A friend of mine recently announced he was thinking of having his remaining hair – just a fringe really – removed with laser treatments. While it will save him the time and trouble of shaving, that is not the primary reason. Rather, being completely bald and shiny will make him look younger than having a short fringe of greying hair will. A highly successful novelist, he is making the transition to film and TV and looking younger is a definite plus in Hollywood – where ageism is notoriously rampant. There, it not only impacts the limited roles women of a certain age can get but also diminishes your chances of being taken seriously.
Ageism is a factor that most people face as the years pile on. Sharon Pollock, who has won the Governor General’s award twice for playwriting and continues to work creatively well into her seventies, reacted this way when the Canada Council announced they were shifting a significant part of their funding to support writers under forty: What are old writers supposed to do? Die?

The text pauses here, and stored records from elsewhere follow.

Definition set_xid_last (v : Z) (r : xcb_xid) : xcb_xid :=
  XcbXid v (xid_base r) (xid_max r) (xid_inc r).
Definition set_xid_base (v : Z) (r : xcb_xid) : xcb_xid :=
  XcbXid (xid_last r) v (xid_max r) (xid_inc r).
Definition set_xid_max (v : Z) (r : xcb_xid) : xcb_xid :=
  XcbXid (xid_last r) (xid_base r) v (xid_inc r).
Definition set_xid_inc (v : Z) (r : xcb_xid) : xcb_xid :=
  XcbXid (xid_last r) (xid_base r) (xid_max r) v.

(** The fields the library reads of a [QueryExtension] reply. *)
Record query_extension_reply := QueryExtensionReply { present : bool; major_opcode : Z }.

(** [lazyreply]: the tag with the member of the union it selects.  [LazyForced
    None] is a null reply. *)
Inductive lazyreply :=
  | LazyNone
  | LazyCookie (cookie : Z)
  | LazyForced (reply : option query_extension_reply).

(** [xcb_extension_t]: a static object of the application or of a generated
    file; [ext_addr] is its address. *)
Record xcb_extension := Extension { ext_addr : nat; ext_name : string }.

(** The fields the library reads of the connection setup. *)
Record setup_info := SetupInfo {
  setup_maximum_request_length : Z;
  setup_resource_id_base : Z;
  setup_resource_id_mask : Z
}.

(** ** The operating system

    Each system call consumes the next event of its own tape.  [recv] on an
    exhausted tape reports [EAGAIN]; [poll] on an exhausted tape never returns.
    [os_sent] collects the bytes the kernel has accepted and [os_signals] the
    condition variables that were signalled, oldest first. *)

Inductive recv_event :=
  | RecvData (bs : list byte)   (** a non-empty chunk of the server's stream *)
  | RecvAgain                   (** [EAGAIN] *)
  | RecvEof                     (** the peer closed; stays so *)
  | RecvError.                  (** any other error *)

Inductive poll_event :=
  | PollReady (revents : Z)
  | PollIntr                    (** -1 with [EINTR] *)
  | PollError.
(* ===== verification/In.v ===== *)
(** * Reading from the server: [src/xcb_in.c]

    The packet reader, the queues it fills, the bookkeeping of pending replies,
    and the non-blocking half of the public interface.  The functions that
    block are in Wait.v. *)
From S2P Require Import Prelude Effects Seq XcbMap State.
#[local] Open Scope Z_scope.

(** [xcb_generic_reply_t] *)
Record generic_reply := GenericReply {
  response_type : Z;
  sequence : Z;
  reply_length : Z
}.

(** [xcb_generic_event_t], [xcb_ge_event_t] and [xcb_generic_error_t], without
    their padding. *)
Record generic_event := GenericEvent {
  ev_response_type : Z;
  ev_sequence : Z;
  ev_full_sequence : Z
}.

Record ge_event := GeEvent {
  ge_response_type : Z;
  ge_sequence : Z;
  ge_length : Z;
  ge_event_type : Z;
  ge_full_sequence : Z
}.

Record generic_error := GenericError {
  err_response_type : Z;
  err_error_code : Z;
  err_sequence : Z;
  err_resource_id : Z;
  err_minor_code : Z;
  err_major_code : Z;
  err_full_sequence : Z
}.

Section In.
Context `{Host} `{XProto}.

(** [memcpy(&genrep, c->in.queue, sizeof(genrep))] *)
Definition parse_generic_reply (buf : list byte) : generic_reply :=
  GenericReply (field 0 1 buf) (field 2 2 buf) (field 4 4 buf).

(** The bytes of a buffer as the application sees them through these types. *)
Definition parse_generic_event (buf : list byte) : generic_event :=
  GenericEvent (field 0 1 buf) (field 2 2 buf) (field 32 4 buf).
Definition parse_ge_event (buf : list byte) : ge_event :=
  GeEvent (field 0 1 buf) (field 2 2 buf) (field 4 4 buf) (field 8 2 buf) (field 32 4 buf).
Definition parse_generic_error (buf : list byte) : generic_error :=
  GenericError (field 0 1 buf) (field 1 1 buf) (field 2 2 buf) (field 4 4 buf) (field 8 2 buf)
    (field 10 1 buf) (field 32 4 buf).

(** The loop of [read_block]; [buf] holds the [done] bytes read so far. *)
Fixpoint read_block_loop (fuel : nat) (len : Z) (buf : list byte)
    : xM (Z * list byte) :=
  match fuel with
  | O => fail FFuel
  | S fuel' =>
      if zlength buf <? len then
        r ← recv (len - zlength buf);
        match r with
        | Received [] => ret (0, buf)
        | Received bs => read_block_loop fuel' len (buf ++ bs)
        | RecvFailed => ret (-1, buf)
        | RecvWouldBlock =>
            p ← poll;
            match p with
            | None => ret (-1, buf)
            | Some _ => read_block_loop fuel' len buf
            end
        end
      else ret (len, buf)
  end.

(** Every iteration uses up an event of a tape. *)
Definition read_block (len : Z) : xM (Z * list byte) :=
  fuel ← gets (λ w, S (length (os_recvs (w_os w)) + length (os_polls (w_os w))));
  read_block_loop fuel len [].

(** [_xcb_in_read_block(c, buf, len)], [room] bytes being available at [buf]:
    the C result and the bytes stored. *)
Definition _xcb_in_read_block (room len : Z) : xM (Z * list byte) :=
  if room <? len then fail FOutOfBounds else
  queue ← gets (in_queue ∘ w_in);
  let done := if len <? zlength queue then len else zlength queue in
  if done <? 0 then fail FOutOfBounds else
  modify_in (set_in_queue (drop (Z.to_nat done) queue));;
  let buf := take (Z.to_nat done) queue in
  if done <? len then
    r ← read_block (len - done);
    if r.1 <=? 0 then _xcb_conn_shutdown;; ret (r.1, buf ++ r.2)
    else ret (len, buf ++ r.2)
  else ret (len, buf).

(** [_xcb_map_put(c->in.replies, key, data)]; the key is an [unsigned int]. *)
Definition replies_put (k : Z) (d : list (list byte)) : xM bool :=
  ok ← malloc 24;
  if ok then modify_in (λ i, set_replies (map_put (replies i) (u32 k) d) i);; ret true
  else ret false.

(** Drop the pending replies whose last request is complete. *)
Fixpoint drop_completed (completed : Z) (l : list pending_reply) : list pending_reply :=
  match l with
  | [] => []
  | p :: t =>
      if negb (bool_decide (workaround p = WORKAROUND_EXTERNAL_SOCKET_OWNER)) &&
         XCB_SEQUENCE_COMPARE (last_request p) Z.leb completed
      then drop_completed completed t else l
  end.

(** [read_packet]: the sequence number of the packet and what follows from it. *)
Definition update_sequence (genrep : generic_reply) : xM () :=
  if Z.land (response_type genrep) 0x7f =? XCB_KEYMAP_NOTIFY then ret () else
  lastread ← gets (request_read ∘ w_in);
  let rr := read_sequence lastread (sequence genrep) in
  modify_in (set_request_read rr);;
  expected ← gets (request_expected ∘ w_in);
  when (XCB_SEQUENCE_COMPARE rr Z.gtb expected) (modify_in (set_request_expected rr));;
  when (negb (rr =? lastread))
    (cur ← gets (current_reply ∘ w_in);
     when (negb (bool_decide (cur = [])))
       (replies_put lastread cur;; modify_in (set_current_reply []));;
     modify_in (set_request_completed (u64 (rr - 1))));;
  modify_in (λ i, set_pending_replies
    (drop_completed (request_completed i) (pending_replies i)) i);;
  when (response_type genrep =? XCB_ERROR) (modify_in (set_request_completed rr)).

(** The first pending reply, if it covers the request being read. *)
Definition matching_pend (i : xcb_in) : option pending_reply :=
  match pending_replies i with
  | [] => None
  | p :: _ =>
      if XCB_SEQUENCE_COMPARE (first_request p) Z.leb (request_read i) &&
         (bool_decide (workaround p = WORKAROUND_EXTERNAL_SOCKET_OWNER) ||
          XCB_SEQUENCE_COMPARE (request_read i) Z.leb (last_request p))
      then Some p else None
  end.

(** [pend] as [read_packet] computes it: null unless the packet is an error or
    a reply. *)
Definition find_pend (genrep : generic_reply) (i : xcb_in) : option pending_reply :=
  if (response_type genrep =? XCB_ERROR) || (response_type genrep =? XCB_REPLY)
  then matching_pend i else None.

(** [pend && (pend->flags & f)] *)
Definition pend_flag (pend : option pending_reply) (f : Z) : bool :=
  match pend with None => false | Some p => has_flag (flags p) f end.

(** The values of [length] and [eventlength]. *)
Definition packet_lengths (genrep : generic_reply) (pend : option pending_reply)
    (queue : list byte) : Z * Z :=
  if response_type genrep =? XCB_REPLY then
    let len :=
      match pend with
      | Some p =>
          if bool_decide (workaround p = WORKAROUND_GLX_GET_FB_CONFIGS_BUG)
          then u32 (u32 (field 8 4 queue * field 12 4 queue) * 2)
          else reply_length genrep
      | None => reply_length genrep
      end in
    (s32 (32 + u32 (len * 4)), 0)
  else if response_type genrep =? XCB_XGE_EVENT then
    (32, s32 (u32 (reply_length genrep * 4)))
  else (32, 0).

(** The argument of [malloc] in [read_packet]. *)
Definition packet_size (genrep : generic_reply) (len eventlen : Z) : Z :=
  u64 (s32 (len + eventlen) + (if response_type genrep =? XCB_REPLY then 0 else 4)).

(** The first reader the loop signals. *)
Fixpoint find_reader (l : list reader) (read : Z) : option reader :=
  match l with
  | [] => None
  | r :: t =>
      if XCB_SEQUENCE_COMPARE_32 (reader_request r) Z.leb read then
        if XCB_SEQUENCE_COMPARE_32 (reader_request r) Z.eqb read then Some r
        else find_reader t read
      else None
  end.

(** "reply, or checked error" *)
Definition deliver_reply (buf : list byte) : xM bool :=
  ok ← malloc 16;
  if negb ok then _xcb_conn_shutdown;; ret false else
  modify_in (λ i, set_current_reply (current_reply i ++ [buf]) i);;
  i ← gets w_in;
  match find_reader (readers i) (request_read i) with
  | Some r => pthread_cond_signal (ReaderCond (reader_id r))
  | None => ret ()
  end;;
  ret true.

(** "event, or unchecked error" *)
Definition deliver_event (buf : list byte) : xM bool :=
  ok ← malloc 16;
  if negb ok then _xcb_conn_shutdown;; ret false else
  modify_in (λ i, set_events (events i ++ [buf]) i);;
  pthread_cond_signal EventCond;;
  ret true.

(** [read_packet] once the whole packet has been read into its buffer: [bs] the
    first [length] bytes, [ev] the rest of a generic event. *)
Definition dispatch_packet (genrep : generic_reply) (pend : option pending_reply)
    (size : Z) (bs ev : list byte) : xM bool :=
  if pend_flag pend XCB_REQUEST_DISCARD_REPLY then ret true else
  if response_type genrep =? XCB_REPLY then deliver_reply bs else
  if size <? 36 then fail FOutOfBounds else
  rr ← gets (request_read ∘ w_in);
  let buf := bs ++ host_bytes 4 rr ++ ev in
  if (response_type genrep =? XCB_ERROR) && pend_flag pend XCB_REQUEST_CHECKED
  then deliver_reply buf else deliver_event buf.

(** [read_packet] from [malloc] on. *)
Definition receive_packet (genrep : generic_reply) (pend : option pending_reply)
    (len eventlen : Z) : xM bool :=
  let size := packet_size genrep len eventlen in
  ok ← malloc size;
  if negb ok then _xcb_conn_shutdown;; ret false else
  r ← _xcb_in_read_block size len;
  if r.1 <=? 0 then ret false else
  if eventlen =? 0 then dispatch_packet genrep pend size r.2 [] else
  e ← _xcb_in_read_block (size - 36) eventlen;
  if e.1 <=? 0 then ret false else dispatch_packet genrep pend size r.2 e.2.

Definition read_packet : xM bool :=
  queue ← gets (in_queue ∘ w_in);
  if zlength queue <? 32 then ret false else
  let genrep := parse_generic_reply queue in
  update_sequence genrep;;
  i ← gets w_in;
  let pend := find_pend genrep i in
  let lens := packet_lengths genrep pend queue in
  receive_packet genrep pend lens.1 lens.2.

(** [while(read_packet(c));] *)
Fixpoint read_packets (fuel : nat) : xM () :=
  match fuel with
  | O => fail FFuel
  | S fuel' => b ← read_packet; if b then read_packets fuel' else ret ()
  end.

(** [_xcb_in_read]; the fuel covers every packet, since each one shortens the
    queue.  The C code looks at [errno] after the loop: when [recv] has failed the
    queue is what the last call left, less than a header, so that nothing has
    changed [errno] in between. *)
Definition _xcb_in_read : xM bool :=
  queue ← gets (in_queue ∘ w_in);
  r ← recv (IN_QUEUE_SIZE - zlength queue);
  let bs := match r with Received bs => bs | _ => [] end in
  modify_in (set_in_queue (queue ++ bs));;
  read_packets (S (length (queue ++ bs)));;
  match r with
  | Received (_ :: _) | RecvWouldBlock => ret true
  | _ => _xcb_conn_shutdown;; ret false
  end.

Definition get_event : xM (option (list byte)) :=
  l ← gets (events ∘ w_in);
  match l with
  | [] => ret None
  | e :: t => modify_in (set_events t);; ret (Some e)
  end.

(** The end of [poll_for_reply]: [Some] of what is stored in [*reply] and
    [*error].  [want_error] says whether [error] is not null. *)
Definition return_reply (head : option (list byte)) (want_error : bool)
    : xM (option (option (list byte) * option (list byte))) :=
  match head with
  | None => ret (Some (None, None))
  | Some buf =>
      if zlength buf <? 1 then fail FOutOfBounds else
      if field 0 1 buf =? XCB_ERROR
      then ret (Some (None, if want_error then Some buf else None))
      else ret (Some (Some buf, None))
  end.

(** [poll_for_reply]; [None] is the result 0, "would block". *)
Definition poll_for_reply (request : Z) (want_error : bool)
    : xM (option (option (list byte) * option (list byte))) :=
  i ← gets w_in;
  if request =? 0 then return_reply None want_error
  else if XCB_SEQUENCE_COMPARE_32 request Z.ltb (request_read i) then
    let r := map_remove (replies i) request in
    modify_in (set_replies r.2);;
    match r.1 with
    | Some (buf :: rest) =>
        when (negb (bool_decide (rest = []))) (replies_put request rest;; ret ());;
        return_reply (Some buf) want_error
    | _ => return_reply None want_error
    end
  else
    match current_reply i with
    | buf :: rest =>
        if XCB_SEQUENCE_COMPARE_32 request Z.eqb (request_read i) then
          modify_in (set_current_reply rest);; return_reply (Some buf) want_error
        else if XCB_SEQUENCE_COMPARE_32 request Z.eqb (request_completed i)
        then return_reply None want_error else ret None
    | [] =>
        if XCB_SEQUENCE_COMPARE_32 request Z.eqb (request_completed i)
        then return_reply None want_error else ret None
    end.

I see it all the time in the public service. When you reach fifty, you may be respected as an experienced manager and a useful policy analyst. By sixty, everyone expects you to leave. And, of course, you no longer know anything current. It’s even assumed you can’t use modern technology – even though you may have been programming computers before the whiz kids were even born.
Here’s a hint – it’s not that we can’t master our smart phones; it’s just that we have more important things to do. Like work.

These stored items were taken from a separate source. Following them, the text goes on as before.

Lemma obeys_wake_up : obeys in_side _xcb_in_wake_up_next_reader.
Proof. unfold _xcb_in_wake_up_next_reader. obeys_auto. Qed.

Lemma obeys_expect_reply r k f : obeys in_side (_xcb_in_expect_reply r k f).
Proof. unfold _xcb_in_expect_reply. obeys_auto. Qed.

Lemma obeys_replies_done : obeys in_side _xcb_in_replies_done.
Proof. unfold _xcb_in_replies_done. obeys_auto. Qed.
End InSide.
#[export] Hint Resolve obeys_in_read obeys_poll_for_reply obeys_get_event
  obeys_discard_reply obeys_wake_up obeys_expect_reply obeys_replies_done : obeys.

(** ** No read loop runs out of fuel *)

Section InFuel.
Context `{Host} `{XProto}.

Lemma never_malloc f n : never f (malloc n).
Proof. unfold malloc, modify_os. never_auto. Qed.

Lemma never_in_read_block room len : never FFuel (_xcb_in_read_block room len).
Proof.
  unfold _xcb_in_read_block, modify_in, _xcb_conn_shutdown.
  apply never_if; [never_auto|]. apply never_bind; [never_auto|]. intros q. cbv zeta.
  apply never_if; [never_auto|]. apply never_bind; [never_auto|]. intros _.
  destruct (Z.ltb_spec (if len <? zlength q then len else zlength q) len) as [Hlt|];
    [|never_auto].
  apply never_bind; [|never_auto].
  intros w. eapply wp_no_fault, wp_read_block. lia.
Qed.

Lemma never_read_packet : never FFuel read_packet.
Proof.
  pose proof (never_malloc FFuel). pose proof never_in_read_block.
  unfold read_packet, update_sequence, replies_put, receive_packet, dispatch_packet,
    deliver_reply, deliver_event, pthread_cond_signal, _xcb_conn_shutdown, modify_in, modify_os.
  never_auto.
Qed.
End InFuel.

Another friend of mine, now in her 70s, told me how shocking it was to her when men simply stopped noticing she was in the room. “It was like I became invisible,” she said. Still a sexy woman – if you care to look – she found her sudden dismissal hurtful. Fortunately she had the maturity to get over it.
Of course, ageism cuts both ways. Who hasn’t heard the dismissive ‘kids these days’ remark, usually immediately followed by: Hey, get off my lawn! One of the great things about going to the North when I was 27 was that I got to do work that I was fully capable of but considered too young to take on while I was living in Nova Scotia.

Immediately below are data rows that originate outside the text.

(* ===== verification/InSafety.v ===== *)
(** * Memory safety of the packet reader

    The length fields of a packet come from the server.  For every packet whose
    generic-event length is below a bound the reader neither overruns a buffer
    nor fails an assertion, whatever the system calls return; at the bound it
    does overrun. *)
From S2P Require Import Prelude Effects Seq XcbMap State In InFrame InFacts Sample.
#[local] Open Scope Z_scope.

(** The length of a generic event, counted modulo the wrap-around of its size in
    bytes, leaves room for the header. *)
Definition ge_length_ok (g : generic_reply) : Prop :=
  response_type g = XCB_XGE_EVENT → reply_length g mod 2 ^ 30 < 2 ^ 30 - 9.

Section Safety.
Context `{Host} `{XProto}.

Lemma never_signal f c : never f (pthread_cond_signal c).
Proof. unfold pthread_cond_signal, modify_os. never_auto. Qed.

Lemma never_deliver_reply f buf : never f (deliver_reply buf).
Proof.
  pose proof (never_malloc f). pose proof (never_signal f).
  unfold deliver_reply, modify_in, _xcb_conn_shutdown. never_auto.
Qed.

Lemma never_deliver_event f buf : never f (deliver_event buf).
Proof.
  pose proof (never_malloc f). pose proof (never_signal f).
  unfold deliver_event, modify_in, _xcb_conn_shutdown. never_auto.
Qed.

Lemma never_dispatch f g pend size bs ev :
  36 <= size ∨ (response_type g =? XCB_REPLY) = true →
  never f (dispatch_packet g pend size bs ev).
Proof.
  intros Hs. pose proof (never_deliver_reply f). pose proof (never_deliver_event f).
  unfold dispatch_packet. apply never_if; [never_auto|].
  destruct (response_type g =? XCB_REPLY); [never_auto|].
  destruct Hs as [Hs|]; [|done].
  destruct (Z.ltb_spec size 36); [lia|]. never_auto.
Qed.

Lemma malloc_true n w w' : malloc n w = Ret true w' → u64 n < 2 ^ 63.
Proof. unfold malloc. destruct (Z.leb_spec (2 ^ 63) (u64 n)); done. Qed.

(** What the reader needs of the two lengths it has computed. *)
Definition lengths_ok (g : generic_reply) (len elen : Z) : Prop :=
  int_range len ∧ int_range elen ∧
  if response_type g =? XCB_REPLY then elen = 0
  else len = 32 ∧ (0 <= elen ∨ elen < -36).

Lemma lengths_room g len elen :
  lengths_ok g len elen → u64 (packet_size g len elen) < 2 ^ 63 →
  0 <= len <= packet_size g len elen ∧
  0 <= elen ∧ (elen ≠ 0 → elen <= packet_size g len elen - 36) ∧
  (36 <= packet_size g len elen ∨ (response_type g =? XCB_REPLY) = true).
Proof.
  intros (Hl & He & Hk) Hs.
  destruct (response_type g =? XCB_REPLY) eqn:Er; unfold packet_size in *; rewrite Er in *.
  - subst elen.
    assert (0 <= len ∧ u64 (s32 (len + 0) + 0) = len) as [Hl0 ->] by words.
    split_and!; [lia..|by right].
  - destruct Hk as [-> Hk].
    assert (0 <= elen ∧ u64 (s32 (32 + elen) + 4) = 36 + elen) as [He0 ->] by words.
    split_and!; lia.
Qed.

Lemma never_receive_packet f g pend len elen :
  lengths_ok g len elen → never f (receive_packet g pend len elen).
Proof.
  intros Hk w. unfold receive_packet. cbv zeta.
  unfold bind at 1. destruct (malloc _ w) as [ok w1|w1|f'] eqn:Em; [|done|].
  2: { intros [= ->]. by apply never_malloc in Em. }
  destruct ok; cbn [negb]; [|done].
  apply malloc_true in Em. destruct (lengths_room g len elen Hk) as (Hl & He & Her & Hs).
  { unfold packet_size in *. words. }
  unfold bind at 1. pose proof (wp_in_read_block _ _ w1 Hl) as Hr.
  unfold wp in Hr. destruct (_xcb_in_read_block _ _ w1) as [r w2| |]; [|done..].
  destruct (r.1 <=? 0); [done|].
  destruct (Z.eqb_spec elen 0) as [|Hne]; [by apply never_dispatch|].
  unfold bind at 1.
  pose proof (wp_in_read_block _ _ w2 (conj He (Her Hne))) as Hr2.
  unfold wp in Hr2. destruct (_xcb_in_read_block _ _ w2) as [e w3| |]; [|done..].
  destruct (e.1 <=? 0); [done|]. by apply never_dispatch.
Qed.

Lemma packet_lengths_ok g pend q :
  0 <= reply_length g → ge_length_ok g →
  lengths_ok g (packet_lengths g pend q).1 (packet_lengths g pend q).2.
Proof.
  intros Hr Hg. unfold lengths_ok, packet_lengths.
  destruct (response_type g =? XCB_REPLY).
  { cbn. split_and!; [apply s32_range|words|done]. }
  destruct (Z.eqb_spec (response_type g) XCB_XGE_EVENT) as [E|]; cbn.
  - specialize (Hg E). split_and!; [words|apply s32_range|done|].
    assert (u32 (reply_length g * 4) = 4 * (reply_length g mod 2 ^ 30)) as -> by words.
    pose proof (Z.mod_pos_bound (reply_length g) (2 ^ 30)). words.
  - split_and!; [words..|lia].
Qed.

Lemma parse_length_nonneg q : 0 <= reply_length (parse_generic_reply q).
Proof. apply field_range. Qed.

(** C16. Whatever the server sends, whatever the allocator, [recv] and [poll]
    answer, [read_packet] never accesses memory out of bounds, fails an
    assertion or loops, provided the front packet is not a generic event whose
    length field is within 9 of a multiple of [2^30]. *)
Theorem read_packet_safe w f :
  (32 <= zlength (in_queue (w_in w)) → ge_length_ok (front_header w)) →
  read_packet w ≠ Fault f.
Proof.
  intros Hg. unfold read_packet. rewrite bind_gets. unfold compose.
  destruct (Z.ltb_spec (zlength (in_queue (w_in w))) 32) as [|Hq]; [done|].
  specialize (Hg Hq). cbv zeta.
  destruct (update_sequence_effect (parse_generic_reply (in_queue (w_in w))) w)
    as (ok & ms & E & _).
  rewrite (bind_run _ _ _ _ _ E), bind_gets.
  apply never_receive_packet, packet_lengths_ok; [apply parse_length_nonneg|done].
Qed.

(** C37. The bound is sharp: a generic event whose length field is between
    [2^30 - 9] and [2^30 - 1] makes the size of the allocation wrap around below
    what is then written, and [read_packet] leaves its buffer. *)
Theorem read_packet_ge_overrun w :
  no_oom w → 32 <= zlength (in_queue (w_in w)) →
  response_type (front_header w) = XCB_XGE_EVENT →
  2 ^ 30 - 9 <= reply_length (front_header w) < 2 ^ 30 →
  read_packet w = Fault FOutOfBounds.
Proof.
  intros Ho Hq Ht Hl. unfold read_packet. rewrite bind_gets. unfold compose.
  destruct (Z.ltb_spec (zlength (in_queue (w_in w))) 32) as [|_]; [lia|]. cbv zeta.
  fold (front_header w).
  destruct (update_sequence_effect (front_header w) w) as (ok & ms & E & Hok).
  destruct (Hok Ho) as [-> ->]. rewrite (bind_run _ _ _ _ _ E), bind_gets.
  destruct (sequence_effect_keeps true (front_header w) (w_in w)) as (Hqs & _).
  set (w1 := with_mallocs [] (set_w_in _ w)) in *.
  assert (in_queue (w_in w1) = in_queue (w_in w)) as Hq1 by exact Hqs.
  set (g := front_header w) in *. generalize (find_pend g (w_in w1)). intros pend.
  set (elen := 4 * reply_length g - 2 ^ 32).
  assert (-36 <= elen <= -4) as He by (subst elen; lia).
  assert (packet_lengths g pend (in_queue (w_in w)) = (32, elen)) as ->.
  { unfold packet_lengths. rewrite Ht. cbn [Z.eqb Pos.eqb XCB_XGE_EVENT XCB_REPLY].
    f_equal. subst elen. words. }
  cbn [fst snd]. unfold receive_packet. cbv zeta.
  assert (packet_size g 32 elen = 36 + elen) as ->.
  { unfold packet_size. rewrite Ht. cbn [Z.eqb Pos.eqb XCB_XGE_EVENT XCB_REPLY].
    subst elen. words. }
  assert (0 <= 36 + elen < 2 ^ 63) as Hsz by lia.
  rewrite (bind_run _ _ _ _ _ (malloc_small (36 + elen) w1 eq_refl Hsz)).
  cbn [negb]. destruct (decide (36 + elen < 32)) as [Hlt|Hge].
  { apply bind_fault. unfold _xcb_in_read_block.
    by destruct (Z.ltb_spec (36 + elen) 32); [|lia]. }
  assert (0 <= 32 <= zlength (in_queue (w_in w1))) as Hr by (rewrite Hq1; lia).
  rewrite (bind_run _ _ _ _ _ (in_read_block_queue (36 + elen) 32 w1 Hr ltac:(lia))).
  cbn [fst snd Z.leb Z.compare].
  destruct (Z.eqb_spec elen 0); [lia|].
  apply bind_fault. unfold _xcb_in_read_block.
  destruct (Z.ltb_spec (36 + elen - 36) elen); [lia|]. rewrite bind_gets. unfold compose.
  cbv zeta. match goal with |- context [zlength ?l] => pose proof (zlength_nonneg l) end.
  destruct (Z.ltb_spec elen (zlength (in_queue (w_in (set_w_in
    (set_in_queue (drop (Z.to_nat 32) (in_queue (w_in w1))) (w_in w1)) w1)))));
    [|lia].
  destruct (Z.ltb_spec elen 0); [done|lia].
Qed.
End Safety.

(** ** The hypotheses can hold *)

Section Witnesses.
#[local] Existing Instances sample_host sample_proto.

(** A packet of 32 bytes with the given type, sequence number and length
    field. *)
Definition sample_packet (type seq len : Z) : list byte :=
  [byte_of type; byte_of 0] ++ host_bytes 2 seq ++ host_bytes 4 len ++
  replicate 24 (byte_of 0).

Definition packet_world (packet : list byte) : world :=
  sample_world (sample_in packet) (sample_out [] 1 1) (sample_os [] [] []).

Lemma read_packet_safe_witness :
  read_packet (packet_world (sample_packet XCB_XGE_EVENT 1 3)) ≠ Fault FOutOfBounds.
Proof.
  apply (read_packet_safe (packet_world (sample_packet XCB_XGE_EVENT 1 3)) FOutOfBounds).
  intros _ _. vm_compute. reflexivity.
Defined.

Lemma read_packet_ge_overrun_witness :
  read_packet (packet_world (sample_packet XCB_XGE_EVENT 1 (2 ^ 30 - 1))) = Fault FOutOfBounds.
Proof.
  apply (read_packet_ge_overrun (packet_world (sample_packet XCB_XGE_EVENT 1 (2 ^ 30 - 1))));
    [reflexivity|vm_compute; discriminate|vm_compute; reflexivity|].
  split; vm_compute; [discriminate|reflexivity].
Defined.
End Witnesses.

Despite the occasional dismissal of youth that still occurs (I frequently refer to the young punks in the PMO as kids in short pants), we do live in a society obsessed with youth. People are always telling me that that fifty is the new forty and that you are only as young as you feel. I certainly hope not – some days I feel over a hundred.
I’d say more but it’s time for my Metamucil and my cane needs oiling.
Besides, that’s ten minutes.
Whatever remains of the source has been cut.